ESTATE PLANNING MAY sound like a daunting undertaking—and it can be for some families, such as those with great wealth or who have children with special needs. But for most folks, it isn’t all that complicated.
What’s involved? First, make sure you have the right beneficiaries listed on your retirement accounts and life insurance. For everyday Americans, their retirement accounts are often their most valuable asset, so it’s crucial that they have the correct beneficiaries named.
Second, think about the assets you own jointly with right of survivorship. This might include your home, car and bank account. Do you want these assets to pass directly to the other owner when you die? If not, you should look into changing how the assets involved are titled.
Third, get a will drawn up.

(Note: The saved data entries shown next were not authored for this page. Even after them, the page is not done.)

Lemma partition_on_app sep a b :
  free_of sep a = true -> partition_on sep (a ++ sep :: b) = Some (a, b).
Proof.
  unfold free_of.
  induction a as [|c a IH]; cbn [forallb app partition_on]; intros H.
  - rewrite N.eqb_refl. reflexivity.
  - apply andb_true_iff in H. destruct H as [Hc Ha].
    apply negb_true_iff in Hc. rewrite Hc, (IH Ha). reflexivity.
Qed.

Lemma split_on_free sep a :
  free_of sep a = true -> split_on sep a = [a].
Proof.
  unfold free_of. induction a as [|c a IH]; cbn [forallb split_on]; intros H.
  - reflexivity.
  - apply andb_true_iff in H. destruct H as [Hc Ha].
    apply negb_true_iff in Hc. rewrite Hc, (IH Ha). reflexivity.
Qed.

Lemma split_on_app sep a b :
  free_of sep a = true -> split_on sep (a ++ sep :: b) = a :: split_on sep b.
Proof.
  unfold free_of.
  induction a as [|c a IH]; cbn [forallb app split_on]; intros H.
  - rewrite N.eqb_refl. reflexivity.
  - apply andb_true_iff in H. destruct H as [Hc Ha].
    apply negb_true_iff in Hc. rewrite Hc, (IH Ha). reflexivity.
Qed.

Lemma build_url_shape query location start u :
  _build_search_url query location start = Some u ->
  exists q l s,
    quote query = Some q /\ quote location = Some l /\
    quote_int start = Some s /\
    u = BASE_URL ++ 63 :: (lit "q" ++ 61 :: q) ++ 38 ::
        (lit "l" ++ 61 :: l) ++ 38 :: (lit "start" ++ 61 :: s).
Proof.
  unfold _build_search_url.
  destruct (quote query) as [q|]; [|discriminate].
  destruct (quote location) as [l|]; [|discriminate].
  destruct (quote_int start) as [s|]; [|discriminate].
  intros H. exists q, l, s. repeat split.
  injection H as <-. reflexivity.
Qed.

Lemma pair_free k e :
  free_of 38 k = true -> Forall (fun c => url_char c = true) e ->
  free_of 38 (k ++ 61 :: e) = true.
Proof.
  intros Hk He. rewrite free_of_app, Hk.
  change (free_of 38 (61 :: e)) with (free_of 38 e).
  now apply url_chars_free.
Qed.

Lemma query_pairs_shape q l s :
  Forall (fun c => url_char c = true) q ->
  Forall (fun c => url_char c = true) l ->
  Forall (fun c => url_char c = true) s ->
  query_pairs (BASE_URL ++ 63 :: (lit "q" ++ 61 :: q) ++ 38 ::
               (lit "l" ++ 61 :: l) ++ 38 :: (lit "start" ++ 61 :: s))
  = [(lit "q", q); (lit "l", l); (lit "start", s)].
Proof.
  intros Cq Cl Cs. unfold query_pairs.
  rewrite partition_on_app by reflexivity.
  rewrite split_on_app by (now apply pair_free).
  rewrite split_on_app by (now apply pair_free).
  rewrite split_on_free by (now apply pair_free).
  cbn [map]. rewrite !partition_on_app by reflexivity. reflexivity.
Qed.

Lemma quote_int_chars start s :
  quote_int start = Some s -> Forall (fun c => url_char c = true) s.
Proof.
  unfold quote_int. destruct (str_of_int start); [|discriminate].
  apply quote_chars.
Qed.

Lemma build_url_pairs query location start u :
  _build_search_url query location start = Some u ->
  exists q l s,
    quote query = Some q /\ quote location = Some l /\
    quote_int start = Some s /\
    query_pairs u = [(lit "q", q); (lit "l", l); (lit "start", s)].
Proof.
  intros H.
  destruct (build_url_shape _ _ _ _ H) as (q & l & s & Eq & El & Es & ->).
  exists q, l, s. repeat split; try assumption.
  apply query_pairs_shape;
    solve [eapply quote_chars; eassumption
          |eapply quote_int_chars; eassumption].
Qed.

Lemma lit_well_formed s : well_formed (lit s) = true.
Proof.
  unfold well_formed, lit. apply forallb_forall. intros c Hc.
  apply in_map_iff in Hc. destruct Hc as (a & <- & _).
  pose proof (N_ascii_bounded a). unfold is_scalar. lia.
Qed.

(** Within the digit limit, [quote(str(v))] gives a result. *)
Lemma quote_int_total start :
  (int_digits start <= INT_MAX_STR_DIGITS)%nat ->
  exists s, quote_int start = Some s.
Proof.
  intros H. unfold quote_int, str_of_int.
  apply Nat.leb_le in H. rewrite H.
  apply quote_well_formed, lit_well_formed.
Qed.

(** Beyond the digit limit it gives none. *)
Lemma quote_int_beyond_limit start :
  (INT_MAX_STR_DIGITS < int_digits start)%nat -> quote_int start = None.
Proof.
  intros H. unfold quote_int, str_of_int.
  apply Nat.leb_gt in H. now rewrite H.
Qed.

Lemma build_url_total query location start :
  well_formed query = true -> well_formed location = true ->
  (int_digits start <= INT_MAX_STR_DIGITS)%nat ->
  exists u, _build_search_url query location start = Some u.
Proof.
  intros Hq Hl Hs. unfold _build_search_url.
  destruct (quote_well_formed _ Hq) as [q ->].
  destruct (quote_well_formed _ Hl) as [l ->].
  destruct (quote_int_total _ Hs) as [s ->]. eauto.
Qed.

Lemma int_of_str_of_int z s : str_of_int z = Some s -> int_of_str s = Some z.
Proof.
  unfold str_of_int.
  destruct (int_digits z <=? INT_MAX_STR_DIGITS)%nat; [|discriminate].
  intros [= <-].
  unfold int_of_str, lit.
  rewrite map_map.
  rewrite (map_ext _ (fun a => a)) by apply ascii_N_embedding.
  rewrite map_id, string_of_list_ascii_of_string.
  rewrite NilZero.isi.
  - cbn [option_map]. now rewrite DecimalZ.of_to.
  - destruct z; cbn; try discriminate.
    intros [= E]. now apply Unsigned.to_uint_nonnil in E.
  - destruct z; cbn; try discriminate.
    intros [= E]. now apply Unsigned.to_uint_nonnil in E.
Qed.

Lemma build_url_params query location start u :
  _build_search_url query location start = Some u ->
  param u (lit "q") = Some query /\
  param u (lit "l") = Some location /\
  start_of u = Some start.
Proof.
  intros H.
  destruct (build_url_pairs _ _ _ _ H) as (q & l & s & Eq & El & Es & P).
  unfold quote_int in Es.
  destruct (str_of_int start) as [ds|] eqn:Ed; [|discriminate Es].
  unfold start_of, param, raw_param. rewrite P. cbn [assoc].
  change (str_eqb (lit "q") (lit "q")) with true.
  change (str_eqb (lit "l") (lit "q")) with false.
  change (str_eqb (lit "l") (lit "l")) with true.
  change (str_eqb (lit "start") (lit "q")) with false.
  change (str_eqb (lit "start") (lit "l")) with false.
  change (str_eqb (lit "start") (lit "start")) with true.
  cbv iota.
  rewrite (unquote_quote _ _ Eq), (unquote_quote _ _ El),
    (unquote_quote _ _ Es).
  repeat split. now apply int_of_str_of_int.
Qed.

End QuoteFacts.

(** ** The loops of [scrape_jobs] *)

Module ScraperFacts.

Import QuoteFacts.

Lemma cards_loop_cons card cards results :
  cards_loop (card :: cards) results
  = cards_loop cards (card_step results card).
Proof. reflexivity. Qed.

(** The loop only appends: its result is the accumulator followed by
    the postings of the cards, in order. *)
Lemma cards_loop_acc cards results :
  cards_loop cards results = results ++ cards_loop cards [].
Proof.
  revert results. induction cards as [|c cs IH]; intros results.
  - cbn. now rewrite app_nil_r.
  - rewrite !cards_loop_cons, (IH (card_step results c)),
      (IH (card_step [] c)).
    unfold card_step. destruct (card_posting c).
    + cbn [app]. now rewrite <- app_assoc.
    + cbn [app]. reflexivity.
Qed.

Lemma cards_loop_app before after results :
  cards_loop (before ++ after) results
  = cards_loop after (cards_loop before results).
Proof. unfold cards_loop. apply fold_left_app. Qed.

Lemma cards_loop_in cards results p :
  In p (cards_loop cards results) ->
  In p results \/ exists card, In card cards /\ card_posting card = Some p.
Proof.
  revert results. induction cards as [|c cs IH]; intros results H.
  - now left.
  - rewrite cards_loop_cons in H. apply IH in H.
    destruct H as [H | (card & Hin & Hp)].
    + unfold card_step in H. destruct (card_posting c) eqn:E.
      * apply in_app_or in H. destruct H as [H | [<- | []]].
        -- now left.
        -- right. exists c. split; [now left | assumption].
      * now left.
    + right. exists card. split; [now right | assumption].
Qed.

Lemma cards_loop_flat_map cards :
  forall rs, cards_loop cards rs = rs ++ flat_map posting_of_card cards.
Proof.
  induction cards as [|c cs IH]; intros rs.
  - cbn. now rewrite app_nil_r.
  - rewrite cards_loop_cons, IH. cbn [flat_map].
    unfold card_step, posting_of_card.
    destruct (card_posting c); cbn [app]; [|reflexivity].
    rewrite <- app_assoc. reflexivity.
Qed.

(** The trace given to the loop over pages is only extended. *)
Lemma pages_loop_trace net query location pages results trace :
  requested (pages_loop net query location pages results trace)
  = trace ++ requested (pages_loop net query location pages results [])
  /\ result (pages_loop net query location pages results trace)
     = result (pages_loop net query location pages results []).
Proof.
  revert results trace.
  induction pages as [|page rest IH]; intros results trace;
    cbn [pages_loop].
  - cbn. now rewrite app_nil_r.
  - destruct (_build_search_url query location (page * 10)) as [u|].
    2:{ cbn. now rewrite app_nil_r. }
    destruct (net u) as [|st soup|st].
    + cbn. auto.
    + destruct (raises_for_status st).
      * cbn. auto.
      * destruct (IH (cards_loop (select ([], soup) sel_cards) results)
                     (trace ++ [u])) as [E1 E2].
        destruct (IH (cards_loop (select ([], soup) sel_cards) results)
                     ([] ++ [u])) as [E3 E4].
        rewrite E1, E2, E3, E4, <- app_assoc. auto.
    + destruct (raises_for_status st); cbn; auto.
Qed.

Your will determines what happens to most of your other assets—those without beneficiaries named and those that aren’t owned jointly with right of survivorship.

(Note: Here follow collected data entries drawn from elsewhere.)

(** Row [k] of a two-dimensional array, as iteration over it yields it. *)
Definition row {A} (t : tensor2 A) (k : nat) : list A :=
  item2 t k <$> seq 0 (size1 t).

(** Assigning a value whose extent along one axis is [v] into a view whose
    extent is [w] needs [v = w], or [v = 1] (the value is then repeated). *)
Definition expandable (v w : nat) : bool :=
  bool_decide (v = w) || bool_decide (v = 1).
Definition source_index (v k : nat) : nat :=
  if decide (v = 1) then 0 else k.

End Tensor.
Import Tensor.

(** ** [layers.TacotronSTFT]

    The class lives in [layers.py]; here only its constructor arguments
    matter, which it keeps as attributes of the same names. *)
Module Layers.
Record TacotronSTFT (F : Type) : Type := Build_TacotronSTFT {
  filter_length : Z;
  hop_length : Z;
  win_length : Z;
  n_mel_channels : Z;
  sampling_rate : Z;
  mel_fmin : F;
  mel_fmax : F
}.
Arguments Build_TacotronSTFT {F} _ _ _ _ _ _ _.
Arguments filter_length {F} _.
Arguments hop_length {F} _.
Arguments win_length {F} _.
Arguments n_mel_channels {F} _.
Arguments sampling_rate {F} _.
Arguments mel_fmin {F} _.
Arguments mel_fmax {F} _.
End Layers.

(** ** Configuration: the options of [hparams] the file reads *)
Module Hparams.
Record hparams (F : Type) : Type := Build_hparams {
  max_wav_value : F;
  sampling_rate : Z;
  load_mel_from_disk : bool;
  filter_length : Z;
  hop_length : Z;
  win_length : Z;
  n_mel_channels : Z;
  mel_fmin : F;
  mel_fmax : F;
  text_cleaners : list string;
  seed : Z
}.
Arguments Build_hparams {F} _ _ _ _ _ _ _ _ _ _ _.
Arguments max_wav_value {F} _.
Arguments sampling_rate {F} _.
Arguments load_mel_from_disk {F} _.
Arguments filter_length {F} _.
Arguments hop_length {F} _.
Arguments win_length {F} _.
Arguments n_mel_channels {F} _.
Arguments mel_fmin {F} _.
Arguments mel_fmax {F} _.
Arguments text_cleaners {F} _.
Arguments seed {F} _.
End Hparams.

(** ** The world outside the file

    Values a speaker embedding can be, the interpreter flag [__debug__],
    and the imported routines, each returning normally or raising. *)
Module Runtime.

Inductive pyval (F : Type) : Type :=
| VNdarray (v : list F)
| VList (l : list F)
| VFloat (x : F).
Arguments VNdarray {F} v.
Arguments VList {F} l.
Arguments VFloat {F} x.

(** [type(v)] *)
Definition type_of {F} (v : pyval F) : pytype :=
  match v with
  | VNdarray _ => numpy_ndarray
  | VList _ => builtin_list
  | VFloat _ => builtin_float
  end.

(** [np.append(arr, values)] with no axis: both operands are flattened and
    concatenated into a new array; neither operand is changed. *)
Definition np_append {F} (arr : list F) (values : pyval F) : list F :=
  match values with
  | VNdarray v => arr ++ v
  | VList l => arr ++ l
  | VFloat x => arr ++ [x]
  end.

Record runtime (F : Type) : Type := Build_runtime {
  (** [__debug__]: [assert] statements are executed *)
  debug : bool;
  (** [utils.load_wav_to_torch]: samples and the file's sample rate *)
  load_wav_to_torch : string → result (list F * Z);
  (** [np.load] of a two-dimensional array file *)
  np_load : string → result (tensor2 F);
  (** [audio / max_wav_value] on one sample *)
  true_divide : F → F → F;
  (** [stft.mel_spectrogram] between [unsqueeze(0)] and [squeeze(_, 0)] *)
  mel_spectrogram : Layers.TacotronSTFT F → list F → result (tensor2 F);
  (** [encoder.embed_utterance(preprocess_wav(Path(audiopath)))] *)
  embed_utterance : string → result (pyval F);
  (** [text.text_to_sequence] *)
  text_to_sequence : string → list string → result (list Z);
  (** [utils.load_filepaths_and_PPG]: one list of fields per manifest line *)
  load_filepaths_and_PPG : string → result (list (list string));
  (** [utils.load_filepaths_and_text] *)
  load_filepaths_and_text : string → result (list (list string))
}.
Arguments debug {F} _.
Arguments load_wav_to_torch {F} _ _.
Arguments np_load {F} _ _.
Arguments true_divide {F} _ _ _.
Arguments mel_spectrogram {F} _ _ _.
Arguments embed_utterance {F} _ _.
Arguments text_to_sequence {F} _ _ _.
Arguments load_filepaths_and_PPG {F} _ _.
Arguments load_filepaths_and_text {F} _ _.

End Runtime.
Import Runtime.

(** ** class PPG_MelLoader *)
Module PPG_MelLoader.

(** The names bound in the class body. *)
Inductive method : Type :=
| def___init__
| def_get_mel_PPG_pair
| def_get_id
| def_get_mel
| def_get_ppg
| def___getitem__
| def___len__.

Definition class_dict : gmap string method :=
  list_to_map
    [("__init__", def___init__);
     ("get_mel_PPG_pair", def_get_mel_PPG_pair);
     ("get_id", def_get_id);
     ("get_mel", def_get_mel);
     ("get_ppg", def_get_ppg);
     ("__getitem__", def___getitem__);
     ("__len__", def___len__)].

(** The attributes [__init__] sets on [self]. *)
Definition instance_dict : list string :=
  ["audiopaths_and_PPG"; "max_wav_value"; "sampling_rate";
   "load_mel_from_disk"; "stft"].

Record instance (F : Type) : Type := Build_instance {
  audiopaths_and_PPG : list (list string);
  max_wav_value : F;
  sampling_rate : Z;
  load_mel_from_disk : bool;
  stft : Layers.TacotronSTFT F
}.
Arguments Build_instance {F} _ _ _ _ _.
Arguments audiopaths_and_PPG {F} _.
Arguments max_wav_value {F} _.
Arguments sampling_rate {F} _.
Arguments load_mel_from_disk {F} _.
Arguments stft {F} _.

(** The local variables of [get_ppg] once the file is loaded. *)
Record get_ppg_locals (F : Type) : Type := Build_get_ppg_locals {
  PPG_temp : tensor2 F;
  frame : option (list F)
}.
Arguments Build_get_ppg_locals {F} _ _.
Arguments PPG_temp {F} _.
Arguments frame {F} _.

Section class.
Context {F : Type} {state : Type}.
Variable rt : runtime F.
Variable seed : Z → state.
Variable randbelow : nat → state → nat * state.

Definition __init__ (audiopaths_and_PPG : string)
    (hparams : Hparams.hparams F) (g : state)
  : result (instance F * state) :=
  entries ← load_filepaths_and_PPG rt audiopaths_and_PPG;
  let stft :=
    Layers.Build_TacotronSTFT
      (Hparams.filter_length hparams) (Hparams.hop_length hparams)
      (Hparams.win_length hparams) (Hparams.n_mel_channels hparams)
      (Hparams.sampling_rate hparams) (Hparams.mel_fmin hparams)
      (Hparams.mel_fmax hparams) in
  let g := seed (Hparams.seed hparams) in
  '(entries, g) ← Random.shuffle randbelow entries g;
  Ok (Build_instance entries (Hparams.max_wav_value hparams)
        (Hparams.sampling_rate hparams)
        (Hparams.load_mel_from_disk hparams) stft, g).

Definition get_id (self : instance F) (audiopath : string)
  : result (pyval F) :=
  embed_utterance rt audiopath.

Definition get_mel (self : instance F) (filename : string)
  : result (tensor2 F) :=
  if negb (load_mel_from_disk self) then
    '(audio, sampling_rate) ← load_wav_to_torch rt filename;
    if bool_decide (sampling_rate ≠ Layers.sampling_rate (stft self)) then
      msg ← format "{} {} SR doesn't match target {} SR"
              [pretty sampling_rate;
               pretty (Layers.sampling_rate (stft self))];
      Raise (ValueError msg)
    else
      let audio_norm :=
        (λ x, true_divide rt x (max_wav_value self)) <$> audio in
      mel_spectrogram rt (stft self) audio_norm
  else
    melspec ← np_load rt filename;
    _ ← py_assert (debug rt)
          (Ok (bool_decide (Z.of_nat (size0 melspec)
                            = Layers.n_mel_channels (stft self))))
          (format "Mel dimension mismatch: given {}, expected {}"
             [pretty (Z.of_nat (size0 melspec));
              pretty (Layers.n_mel_channels (stft self))]);
    Ok melspec.

(** The body of [for frame in PPG_temp]: the loop variable is rebound to
    the extended copy. *)
Definition get_ppg_step (speaker_embedding : pyval F)
    (locals : get_ppg_locals F) (k : nat) : get_ppg_locals F :=
  let frame := row (PPG_temp locals) k in
  let frame := np_append frame speaker_embedding in
  Build_get_ppg_locals (PPG_temp locals) (Some frame).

For extra credit, consider a handful of additional steps. Write a letter of last instruction. Think of it as a roadmap to your estate, detailing what you own, where key papers can be found and other crucial information. You might also use the letter to specify who should receive your personal effects—an issue that might trigger heated arguments after your death.

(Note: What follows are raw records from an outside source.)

(** * Notification configuration of node-zwave-js

    A shallow embedding of [src/lib/config/Notifications.ts]: the lazily
    loaded registry of notification definitions, the constructors that
    validate the parsed configuration file, and the two-phase value lookup.

    Conventions of the embedding:
    - the value produced by [JSON5.parse] is a [JSON] tree; an object is the
      list of its own properties in [Object.keys] order (the keys of an
      object that a parser returns are pairwise distinct; no statement below
      depends on it);
    - [undefined] is [None] in [JSValue := option JSON];
    - a [throw] is the [Throw] constructor of [Result]; the exceptions are
      either [ZWaveError]s or foreign ones ([TypeError], [SyntaxError],
      file-system errors);
    - the module-level variable [notifications], the log and the file-system
      accesses are threaded explicitly through [Process];
    - an [async] call runs to completion before the next one starts: calls
      that overlap while the first load is pending are not modelled. *)

From stdpp Require Import base option list countable gmap strings.
From Stdlib Require Import ZArith Ascii String.

Local Open Scope string_scope.
Local Open Scope list_scope.
Local Open Scope Z_scope.

(** ** JavaScript numbers that occur as map keys *)

(** The keys of the three maps are results of [parseInt(_, 16)]: doubles
    whose value is a non-negative integer, [Infinity] for very long keys, and
    [NaN] when no digit was read. Queries are arbitrary integers. Fractional
    doubles never equal a key and are left out. *)
Inductive number : Set :=
| NaN
| Finite (z : Z)
| Infinity.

In addition, talk to a lawyer about drawing up a financial power of attorney. That will allow someone to make financial decisions on your behalf, should you become incapacitated. Similarly, you might get a health care power of attorney, so a friend or family member can make medical decisions for you, assuming you can’t.
Finally, organize your financial affairs. Would settling your estate be a nightmare for your heirs? Maybe you should deal with the mess yourself, rather than bequeathing it to your family.